● **What you should do**
Once you find the line with "then Some (g1, fst" in the data that follows, repeat it and every line after it exactly, through the line with "(fun g1 _ => g1)).".

● **Provided records**
(** When the rest of the pattern succeeds or fails on the remaining text
    alone, and failing on a text means failing on every longer one,
    backtracking never helps: the repetition takes its longest run. *)
Lemma star_greedy (p : N -> bool) (s : str) (f : str -> str -> R) :
  star p s (fun m r => if ok r then Some (f m r) else None) =
    if ok (snd (span p s)) then Some (f (fst (span p s)) (snd (span p s))) else None.
Proof.
  revert f. induction s as [|c s IH]; intros f; simpl; [reflexivity|].
  destruct (p c); [|reflexivity].
  rewrite (IH (fun m r => f (c :: m) r)).
  destruct (span p s) as [a b] eqn:Hsp. simpl.
  destruct (ok b) eqn:Hb; [reflexivity|].
  assert (ok (c :: s) = false) as ->; [|reflexivity].
  apply ok_closed. rewrite (span_app p s), Hsp. simpl.
  now apply ok_closed_app.
Qed.

Lemma plus_greedy (p : N -> bool) (s : str) (f : str -> str -> R) :
  plus p s (fun m r => if ok r then Some (f m r) else None) =
    if nonempty (fst (span p s)) && ok (snd (span p s))
    then Some (f (fst (span p s)) (snd (span p s))) else None.
Proof.
  destruct s as [|c s]; simpl; [reflexivity|].
  destruct (p c); [|reflexivity].
  rewrite (star_greedy p s (fun m r => f (c :: m) r)).
  destruct (span p s) as [a b]. reflexivity.
Qed.

End Greedy.

(** The end-of-text test fails on every extension of a text it fails on. *)
Lemma at_end_closed (c : N) (r : str) :
  at_end r = false -> at_end (c :: r) = false.
Proof. destruct r; simpl; [discriminate|reflexivity]. Qed.

Lemma line_ok_closed (c : N) (r : str) :
  line_ok r = false -> line_ok (c :: r) = false.
Proof.
  unfold line_ok. simpl. destruct (dot c).
  - destruct (span dot r). simpl. auto.
  - simpl. destruct r; simpl; [discriminate|reflexivity].
Qed.

Lemma tail_ok_closed (c : N) (r : str) :
  tail_ok r = false -> tail_ok (c :: r) = false.
Proof.
  unfold tail_ok. simpl. destruct (is_space c).
  - destruct (span is_space r). simpl. auto.
  - simpl. intros H. apply line_ok_closed.
    rewrite (span_app is_space r). now apply ok_closed_app; [apply line_ok_closed|].
Qed.

(** The first pattern matches exactly when the text starts with a run of
    digits, commas and dots and, after the whitespace that follows the
    run, has no line feed except possibly as its last character.  Group
    1 is the longest such run and group 2 the text after the whitespace,
    up to the line feed. *)
Lemma match_number_unit_spec (s : str) :
  match_number_unit s =
    let '(g1, r1) := span numeric_char s in
    let '(_, r2) := span is_space r1 in
    let '(g2, r3) := span dot r2 in
    if nonempty g1 && at_end r3 then Some (g1, g2) else None.
Proof.
  unfold match_number_unit.
  transitivity
    (plus numeric_char s (fun g1 r1 =>
       if tail_ok r1
       then Some (g1, fst (span dot (snd (span is_space r1)))) else None)).
  - destruct s as [|c s]; simpl; [reflexivity|].
    destruct (numeric_char c); [|reflexivity].
    apply star_ext. intros m r.
    transitivity
      (star is_space r (fun _ r2 =>
         if line_ok r2 then Some (c :: m, fst (span dot r2)) else None)).
    + apply star_ext. intros _ r2.
      apply (star_greedy at_end at_end_closed dot r2 (fun g2 _ => (c :: m, g2))).
    + apply (star_greedy line_ok line_ok_closed is_space r
               (fun _ r2 => (c :: m, fst (span dot r2)))).
  - rewrite (plus_greedy tail_ok tail_ok_closed numeric_char s
               (fun g1 r1 => (g1, fst (span dot (snd (span is_space r1)))))).
    unfold tail_ok, line_ok.
    destruct (span numeric_char s) as [g1 r1]. simpl.
    destruct (span is_space r1) as [ws r2]. simpl.
    destruct (span dot r2) as [g2 r3]. reflexivity.
Qed.

Lemma match_number_spec (s : str) :
  match_number s =
    let '(g1, _) := span numeric_char s in
    if nonempty g1 then Some g1 else None.
Proof.
  unfold match_number.
  rewrite (plus_greedy (fun _ => true) (fun _ _ e => e) numeric_char s
             (fun g1 _ => g1)).
  destruct (span numeric_char s) as [g1 r1]. simpl.
  now rewrite andb_true_r.
Qed.

End RegexFacts.

(** ** Serving size and unit *)

Lemma serving_primary_text (item : RawItem) :
  let z_field := get item "Z10500" in
  let '(num, r1) := PyStr.span Re.numeric_char (PyStr.strip (py_str z_field)) in
  let '(_, r2) := PyStr.span PyStr.is_space r1 in
  let '(unit_text, r3) := PyStr.span Re.dot r2 in
  serving_primary item =
    if truthy z_field && PyStr.nonempty num && Re.at_end r3
    then (safe_float (JStr num), or_None (PyStr.strip unit_text))
    else (None, None).
Proof.
  cbv zeta. unfold serving_primary.
  destruct (truthy (get item "Z10500")) eqn:Ht; simpl andb.
  - destruct (PyStr.nonempty (PyStr.strip (py_str (get item "Z10500")))) eqn:Hne.
    + rewrite match_number_unit_spec.
      destruct (PyStr.span Re.numeric_char _) as [num r1].
      destruct (PyStr.span PyStr.is_space r1) as [ws r2].
      destruct (PyStr.span Re.dot r2) as [u r3].
      destruct (PyStr.nonempty num && Re.at_end r3); reflexivity.
    + apply nonempty_false in Hne. rewrite Hne. reflexivity.
  - destruct (PyStr.span Re.numeric_char _) as [num r1].
    destruct (PyStr.span PyStr.is_space r1) as [ws r2].
    destruct (PyStr.span Re.dot r2) as [u r3]. reflexivity.
Qed.

Lemma serving_primary_parts (item : RawItem) :
  serving_primary item = primary_by_parts item.
Proof.
  pose proof (serving_primary_text item) as H. cbv zeta in H.
  unfold primary_by_parts. unfold get in H.
  destruct (item !! "Z10500") as [[|z]|]; cbn [default from_option id py_str truthy] in H.
  - destruct (PyStr.span Re.numeric_char _) as [num r1].
    destruct (PyStr.span PyStr.is_space r1) as [ws r2].
    destruct (PyStr.span Re.dot r2) as [u r3]. exact H.
  - destruct (PyStr.span Re.numeric_char (PyStr.strip z)) as [num r1] eqn:Hsp.
    destruct (PyStr.span PyStr.is_space r1) as [ws r2].
    destruct (PyStr.span Re.dot r2) as [u r3].
    rewrite H. unfold or_None. destruct (PyStr.nonempty z) eqn:Hz.
    + now destruct (PyStr.strip u).
    + apply nonempty_false in Hz. subst z. injection Hsp as <- _. reflexivity.
  - destruct (PyStr.span Re.numeric_char _) as [num r1].
    destruct (PyStr.span PyStr.is_space r1) as [ws r2].
    destruct (PyStr.span Re.dot r2) as [u r3]. exact H.
Qed.

Lemma serving_fallback_parts (item : RawItem) :
  serving_fallback item = fallback_by_parts item.
Proof.
  unfold serving_fallback, fallback_by_parts.
  destruct (item !! "SERVING_SIZE") as [[|v]|]; cbn [default from_option id truthy py_str];
    [reflexivity| |reflexivity].
  rewrite match_number_spec.
  destruct (PyStr.span Re.numeric_char (PyStr.strip v)) as [num r1] eqn:Hsp.
  destruct (PyStr.nonempty v) eqn:Hv; [now destruct (PyStr.nonempty num)|].
  apply nonempty_false in Hv. subst v. injection Hsp as <- _. reflexivity.
Qed.

(** C8, as the code has it.  When the stripped [Z10500] text starts with
    a run of digits, commas and dots and has no line feed after the
    whitespace that follows the run, the primary descriptor gives the
    serving size, the safe numeric parse of that run, and the unit, the
    stripped remaining text when it is not empty; otherwise it gives
    neither.  The secondary field [SERVING_SIZE] is consulted whenever
    the primary gives no size (line 104) and contributes the safe
    numeric parse of its own leading run; the unit only ever comes from
    the primary.  The descriptor 900.000g gives 900.0 and g, and 500
    gives 500.0 and no unit; 100, an ideographic space and g give 100.0
    and g, as do the full-width digits of 100 and g; with 100g, a line
    feed and x the size comes from the secondary field. *)
Theorem serving_spec :
  (forall item : RawItem,
     serving_primary item = primary_by_parts item
     /\ serving_fallback item = fallback_by_parts item
     /\ serving item =
          (match fst (primary_by_parts item) with
           | Some size => Some size
           | None => fallback_by_parts item
           end,
           snd (primary_by_parts item)))
  /\ serving ({[ "Z10500" := JStr (lit "900.000g") ]} : RawItem) =
       (Some 900%float, Some (lit "g"))
  /\ serving ({[ "Z10500" := JStr (lit "500") ]} : RawItem) = (Some 500%float, None)
  /\ serving ({[ "Z10500" := JStr [49; 48; 48; 12288; 103]%N ]} : RawItem) =
       (Some 100%float, Some (lit "g"))
  /\ serving ({[ "Z10500" := JStr [65297; 65296; 65296; 103]%N ]} : RawItem) =
       (Some 100%float, Some (lit "g"))
  /\ serving (<[ "SERVING_SIZE" := JStr (lit "30") ]>
                ({[ "Z10500" := JStr [49; 48; 48; 103; LF; 120]%N ]} : RawItem)) =
       (Some 30%float, None).
Proof.
  split; [|repeat split; vm_compute; reflexivity].
  intros item. split; [apply serving_primary_parts|].
  split; [apply serving_fallback_parts|].
  unfold serving. rewrite serving_primary_parts, serving_fallback_parts.
  destruct (primary_by_parts item) as [[size|] u]; reflexivity.
Qed.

● **Output**
       then Some (g1, fst (span dot (snd (span is_space r1)))) else None)).
  - destruct s as [|c s]; simpl; [reflexivity|].
    destruct (numeric_char c); [|reflexivity].
    apply star_ext. intros m r.
    transitivity
      (star is_space r (fun _ r2 =>
         if line_ok r2 then Some (c :: m, fst (span dot r2)) else None)).
    + apply star_ext. intros _ r2.
      apply (star_greedy at_end at_end_closed dot r2 (fun g2 _ => (c :: m, g2))).
    + apply (star_greedy line_ok line_ok_closed is_space r
               (fun _ r2 => (c :: m, fst (span dot r2)))).
  - rewrite (plus_greedy tail_ok tail_ok_closed numeric_char s
               (fun g1 r1 => (g1, fst (span dot (snd (span is_space r1)))))).
    unfold tail_ok, line_ok.
    destruct (span numeric_char s) as [g1 r1]. simpl.
    destruct (span is_space r1) as [ws r2]. simpl.
    destruct (span dot r2) as [g2 r3]. reflexivity.
Qed.

Lemma match_number_spec (s : str) :
  match_number s =
    let '(g1, _) := span numeric_char s in
    if nonempty g1 then Some g1 else None.
Proof.
  unfold match_number.
  rewrite (plus_greedy (fun _ => true) (fun _ _ e => e) numeric_char s
             (fun g1 _ => g1)).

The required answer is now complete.